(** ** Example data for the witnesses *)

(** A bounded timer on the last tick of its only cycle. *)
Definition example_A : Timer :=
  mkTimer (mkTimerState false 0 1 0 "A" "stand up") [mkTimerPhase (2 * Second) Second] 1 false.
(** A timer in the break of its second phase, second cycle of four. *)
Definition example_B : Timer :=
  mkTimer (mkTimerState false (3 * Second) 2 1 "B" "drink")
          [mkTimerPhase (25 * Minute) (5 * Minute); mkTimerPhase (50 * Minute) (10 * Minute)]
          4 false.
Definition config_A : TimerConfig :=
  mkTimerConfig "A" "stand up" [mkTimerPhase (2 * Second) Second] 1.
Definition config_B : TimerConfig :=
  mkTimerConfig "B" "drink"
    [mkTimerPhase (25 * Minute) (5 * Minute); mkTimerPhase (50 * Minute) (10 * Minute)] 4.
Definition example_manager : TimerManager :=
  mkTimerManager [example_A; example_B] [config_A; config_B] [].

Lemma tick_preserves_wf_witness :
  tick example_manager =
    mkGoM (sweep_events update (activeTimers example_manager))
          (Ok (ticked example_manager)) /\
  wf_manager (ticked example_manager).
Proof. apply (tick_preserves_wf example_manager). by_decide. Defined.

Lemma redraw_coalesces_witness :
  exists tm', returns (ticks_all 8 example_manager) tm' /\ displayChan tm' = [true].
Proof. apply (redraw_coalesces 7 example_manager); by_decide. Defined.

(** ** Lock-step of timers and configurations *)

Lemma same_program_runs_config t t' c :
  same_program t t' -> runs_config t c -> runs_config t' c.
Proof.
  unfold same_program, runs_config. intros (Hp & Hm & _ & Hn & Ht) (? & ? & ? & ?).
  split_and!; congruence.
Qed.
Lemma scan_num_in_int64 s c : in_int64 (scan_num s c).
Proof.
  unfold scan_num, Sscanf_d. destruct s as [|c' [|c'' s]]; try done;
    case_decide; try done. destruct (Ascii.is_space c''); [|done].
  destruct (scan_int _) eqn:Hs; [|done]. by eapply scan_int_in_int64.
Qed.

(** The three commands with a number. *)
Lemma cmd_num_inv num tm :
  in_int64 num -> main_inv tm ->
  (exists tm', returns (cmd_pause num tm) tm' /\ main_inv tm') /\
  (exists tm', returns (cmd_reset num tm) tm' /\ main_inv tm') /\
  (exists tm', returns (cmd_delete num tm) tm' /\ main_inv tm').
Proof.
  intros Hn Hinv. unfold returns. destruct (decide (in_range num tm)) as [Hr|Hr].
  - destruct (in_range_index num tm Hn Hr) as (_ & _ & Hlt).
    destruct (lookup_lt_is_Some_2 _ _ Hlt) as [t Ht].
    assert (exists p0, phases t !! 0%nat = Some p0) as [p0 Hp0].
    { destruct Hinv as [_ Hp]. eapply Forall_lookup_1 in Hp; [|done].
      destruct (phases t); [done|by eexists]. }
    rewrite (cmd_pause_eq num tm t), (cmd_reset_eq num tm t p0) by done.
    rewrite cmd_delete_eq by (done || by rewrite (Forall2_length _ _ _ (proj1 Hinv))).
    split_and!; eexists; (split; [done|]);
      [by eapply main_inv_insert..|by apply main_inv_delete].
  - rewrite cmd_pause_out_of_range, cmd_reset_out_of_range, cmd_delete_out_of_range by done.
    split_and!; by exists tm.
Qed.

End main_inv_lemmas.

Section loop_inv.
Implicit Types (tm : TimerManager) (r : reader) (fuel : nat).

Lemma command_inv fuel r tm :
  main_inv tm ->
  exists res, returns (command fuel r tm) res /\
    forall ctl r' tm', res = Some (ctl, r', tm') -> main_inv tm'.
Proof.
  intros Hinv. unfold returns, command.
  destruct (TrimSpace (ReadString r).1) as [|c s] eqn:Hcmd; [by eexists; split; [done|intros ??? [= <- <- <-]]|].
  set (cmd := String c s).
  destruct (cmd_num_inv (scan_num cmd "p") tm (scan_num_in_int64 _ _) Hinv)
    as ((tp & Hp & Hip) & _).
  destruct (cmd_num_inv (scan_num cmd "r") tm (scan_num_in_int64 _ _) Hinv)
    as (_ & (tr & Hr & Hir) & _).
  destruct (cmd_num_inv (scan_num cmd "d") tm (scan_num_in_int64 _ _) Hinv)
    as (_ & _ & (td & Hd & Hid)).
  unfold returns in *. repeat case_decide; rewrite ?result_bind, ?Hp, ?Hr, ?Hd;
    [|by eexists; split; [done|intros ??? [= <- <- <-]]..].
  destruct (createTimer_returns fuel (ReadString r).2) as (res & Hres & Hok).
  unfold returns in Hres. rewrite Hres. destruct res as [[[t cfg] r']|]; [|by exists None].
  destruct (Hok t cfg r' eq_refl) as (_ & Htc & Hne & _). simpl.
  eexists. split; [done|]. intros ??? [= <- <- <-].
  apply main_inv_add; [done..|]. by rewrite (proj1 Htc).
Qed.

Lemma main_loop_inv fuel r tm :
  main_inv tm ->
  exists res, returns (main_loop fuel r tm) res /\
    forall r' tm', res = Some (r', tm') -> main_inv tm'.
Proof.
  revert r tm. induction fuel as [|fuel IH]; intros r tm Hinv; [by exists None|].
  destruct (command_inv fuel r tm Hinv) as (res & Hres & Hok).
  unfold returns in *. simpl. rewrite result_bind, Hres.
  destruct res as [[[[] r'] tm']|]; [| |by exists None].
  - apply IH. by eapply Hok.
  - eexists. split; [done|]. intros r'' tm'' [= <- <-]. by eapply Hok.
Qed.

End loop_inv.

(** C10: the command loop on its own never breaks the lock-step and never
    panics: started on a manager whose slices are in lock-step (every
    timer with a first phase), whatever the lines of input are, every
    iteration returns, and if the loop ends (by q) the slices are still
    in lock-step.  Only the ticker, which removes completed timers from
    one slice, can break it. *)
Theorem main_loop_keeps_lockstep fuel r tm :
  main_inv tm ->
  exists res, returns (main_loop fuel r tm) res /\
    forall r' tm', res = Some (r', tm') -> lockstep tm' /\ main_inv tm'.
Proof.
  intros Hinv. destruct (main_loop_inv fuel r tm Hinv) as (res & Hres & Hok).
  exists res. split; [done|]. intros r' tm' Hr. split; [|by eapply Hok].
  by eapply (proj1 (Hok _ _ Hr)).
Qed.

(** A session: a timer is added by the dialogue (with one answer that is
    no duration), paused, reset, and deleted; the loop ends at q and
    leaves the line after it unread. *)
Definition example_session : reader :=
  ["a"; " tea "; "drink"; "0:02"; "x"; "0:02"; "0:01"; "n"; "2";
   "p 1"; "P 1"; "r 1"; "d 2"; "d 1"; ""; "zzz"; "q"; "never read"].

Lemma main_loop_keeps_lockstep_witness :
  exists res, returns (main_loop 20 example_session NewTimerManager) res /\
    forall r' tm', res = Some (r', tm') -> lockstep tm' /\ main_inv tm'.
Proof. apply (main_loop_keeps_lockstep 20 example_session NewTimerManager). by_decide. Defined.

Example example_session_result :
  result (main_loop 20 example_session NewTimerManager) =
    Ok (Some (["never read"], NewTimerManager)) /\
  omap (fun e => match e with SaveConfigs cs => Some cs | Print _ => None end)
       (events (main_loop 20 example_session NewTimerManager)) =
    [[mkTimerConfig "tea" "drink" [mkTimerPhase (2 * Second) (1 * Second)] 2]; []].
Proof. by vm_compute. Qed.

§ §

EXERCISE DIRECTIONS:
Please output the complete set of records above without any alteration.

RESPONSE AREA:
(** ** Example data for the witnesses *)

(** A bounded timer on the last tick of its only cycle. *)
Definition example_A : Timer :=
  mkTimer (mkTimerState false 0 1 0 "A" "stand up") [mkTimerPhase (2 * Second) Second] 1 false.
(** A timer in the break of its second phase, second cycle of four. *)
Definition example_B : Timer :=
  mkTimer (mkTimerState false (3 * Second) 2 1 "B" "drink")
          [mkTimerPhase (25 * Minute) (5 * Minute); mkTimerPhase (50 * Minute) (10 * Minute)]
          4 false.
Definition config_A : TimerConfig :=
  mkTimerConfig "A" "stand up" [mkTimerPhase (2 * Second) Second] 1.
Definition config_B : TimerConfig :=
  mkTimerConfig "B" "drink"
    [mkTimerPhase (25 * Minute) (5 * Minute); mkTimerPhase (50 * Minute) (10 * Minute)] 4.
Definition example_manager : TimerManager :=
  mkTimerManager [example_A; example_B] [config_A; config_B] [].

Lemma tick_preserves_wf_witness :
  tick example_manager =
    mkGoM (sweep_events update (activeTimers example_manager))
          (Ok (ticked example_manager)) /\
  wf_manager (ticked example_manager).
Proof. apply (tick_preserves_wf example_manager). by_decide. Defined.

Lemma redraw_coalesces_witness :
  exists tm', returns (ticks_all 8 example_manager) tm' /\ displayChan tm' = [true].
Proof. apply (redraw_coalesces 7 example_manager); by_decide. Defined.

(** ** Lock-step of timers and configurations *)

Lemma same_program_runs_config t t' c :
  same_program t t' -> runs_config t c -> runs_config t' c.
Proof.
  unfold same_program, runs_config. intros (Hp & Hm & _ & Hn & Ht) (? & ? & ? & ?).
  split_and!; congruence.
Qed.
Lemma scan_num_in_int64 s c : in_int64 (scan_num s c).
Proof.
  unfold scan_num, Sscanf_d. destruct s as [|c' [|c'' s]]; try done;
    case_decide; try done. destruct (Ascii.is_space c''); [|done].
  destruct (scan_int _) eqn:Hs; [|done]. by eapply scan_int_in_int64.
Qed.

(** The three commands with a number. *)
Lemma cmd_num_inv num tm :
  in_int64 num -> main_inv tm ->
  (exists tm', returns (cmd_pause num tm) tm' /\ main_inv tm') /\
  (exists tm', returns (cmd_reset num tm) tm' /\ main_inv tm') /\
  (exists tm', returns (cmd_delete num tm) tm' /\ main_inv tm').
Proof.
  intros Hn Hinv. unfold returns. destruct (decide (in_range num tm)) as [Hr|Hr].
  - destruct (in_range_index num tm Hn Hr) as (_ & _ & Hlt).
    destruct (lookup_lt_is_Some_2 _ _ Hlt) as [t Ht].
    assert (exists p0, phases t !! 0%nat = Some p0) as [p0 Hp0].
    { destruct Hinv as [_ Hp]. eapply Forall_lookup_1 in Hp; [|done].
      destruct (phases t); [done|by eexists]. }
    rewrite (cmd_pause_eq num tm t), (cmd_reset_eq num tm t p0) by done.
    rewrite cmd_delete_eq by (done || by rewrite (Forall2_length _ _ _ (proj1 Hinv))).
    split_and!; eexists; (split; [done|]);
      [by eapply main_inv_insert..|by apply main_inv_delete].
  - rewrite cmd_pause_out_of_range, cmd_reset_out_of_range, cmd_delete_out_of_range by done.
    split_and!; by exists tm.
Qed.

End main_inv_lemmas.

Section loop_inv.
Implicit Types (tm : TimerManager) (r : reader) (fuel : nat).

Lemma command_inv fuel r tm :
  main_inv tm ->
  exists res, returns (command fuel r tm) res /\
    forall ctl r' tm', res = Some (ctl, r', tm') -> main_inv tm'.
Proof.
  intros Hinv. unfold returns, command.
  destruct (TrimSpace (ReadString r).1) as [|c s] eqn:Hcmd; [by eexists; split; [done|intros ??? [= <- <- <-]]|].
  set (cmd := String c s).
  destruct (cmd_num_inv (scan_num cmd "p") tm (scan_num_in_int64 _ _) Hinv)
    as ((tp & Hp & Hip) & _).
  destruct (cmd_num_inv (scan_num cmd "r") tm (scan_num_in_int64 _ _) Hinv)
    as (_ & (tr & Hr & Hir) & _).
  destruct (cmd_num_inv (scan_num cmd "d") tm (scan_num_in_int64 _ _) Hinv)
    as (_ & _ & (td & Hd & Hid)).
  unfold returns in *. repeat case_decide; rewrite ?result_bind, ?Hp, ?Hr, ?Hd;
    [|by eexists; split; [done|intros ??? [= <- <- <-]]..].
  destruct (createTimer_returns fuel (ReadString r).2) as (res & Hres & Hok).
  unfold returns in Hres. rewrite Hres. destruct res as [[[t cfg] r']|]; [|by exists None].
  destruct (Hok t cfg r' eq_refl) as (_ & Htc & Hne & _). simpl.
  eexists. split; [done|]. intros ??? [= <- <- <-].
  apply main_inv_add; [done..|]. by rewrite (proj1 Htc).
Qed.

Lemma main_loop_inv fuel r tm :
  main_inv tm ->
  exists res, returns (main_loop fuel r tm) res /\
    forall r' tm', res = Some (r', tm') -> main_inv tm'.
Proof.
  revert r tm. induction fuel as [|fuel IH]; intros r tm Hinv; [by exists None|].
  destruct (command_inv fuel r tm Hinv) as (res & Hres & Hok).
  unfold returns in *. simpl. rewrite result_bind, Hres.
  destruct res as [[[[] r'] tm']|]; [| |by exists None].
  - apply IH. by eapply Hok.
  - eexists. split; [done|]. intros r'' tm'' [= <- <-]. by eapply Hok.
Qed.

End loop_inv.

(** C10: the command loop on its own never breaks the lock-step and never
    panics: started on a manager whose slices are in lock-step (every
    timer with a first phase), whatever the lines of input are, every
    iteration returns, and if the loop ends (by q) the slices are still
    in lock-step.  Only the ticker, which removes completed timers from
    one slice, can break it. *)
Theorem main_loop_keeps_lockstep fuel r tm :
  main_inv tm ->
  exists res, returns (main_loop fuel r tm) res /\
    forall r' tm', res = Some (r', tm') -> lockstep tm' /\ main_inv tm'.
Proof.
  intros Hinv. destruct (main_loop_inv fuel r tm Hinv) as (res & Hres & Hok).
  exists res. split; [done|]. intros r' tm' Hr. split; [|by eapply Hok].
  by eapply (proj1 (Hok _ _ Hr)).
Qed.

(** A session: a timer is added by the dialogue (with one answer that is
    no duration), paused, reset, and deleted; the loop ends at q and
    leaves the line after it unread. *)
Definition example_session : reader :=
  ["a"; " tea "; "drink"; "0:02"; "x"; "0:02"; "0:01"; "n"; "2";
   "p 1"; "P 1"; "r 1"; "d 2"; "d 1"; ""; "zzz"; "q"; "never read"].

Lemma main_loop_keeps_lockstep_witness :
  exists res, returns (main_loop 20 example_session NewTimerManager) res /\
    forall r' tm', res = Some (r', tm') -> lockstep tm' /\ main_inv tm'.
Proof. apply (main_loop_keeps_lockstep 20 example_session NewTimerManager). by_decide. Defined.

Example example_session_result :
  result (main_loop 20 example_session NewTimerManager) =
    Ok (Some (["never read"], NewTimerManager)) /\
  omap (fun e => match e with SaveConfigs cs => Some cs | Print _ => None end)
       (events (main_loop 20 example_session NewTimerManager)) =
    [[mkTimerConfig "tea" "drink" [mkTimerPhase (2 * Second) (1 * Second)] 2]; []].
Proof. by vm_compute. Qed.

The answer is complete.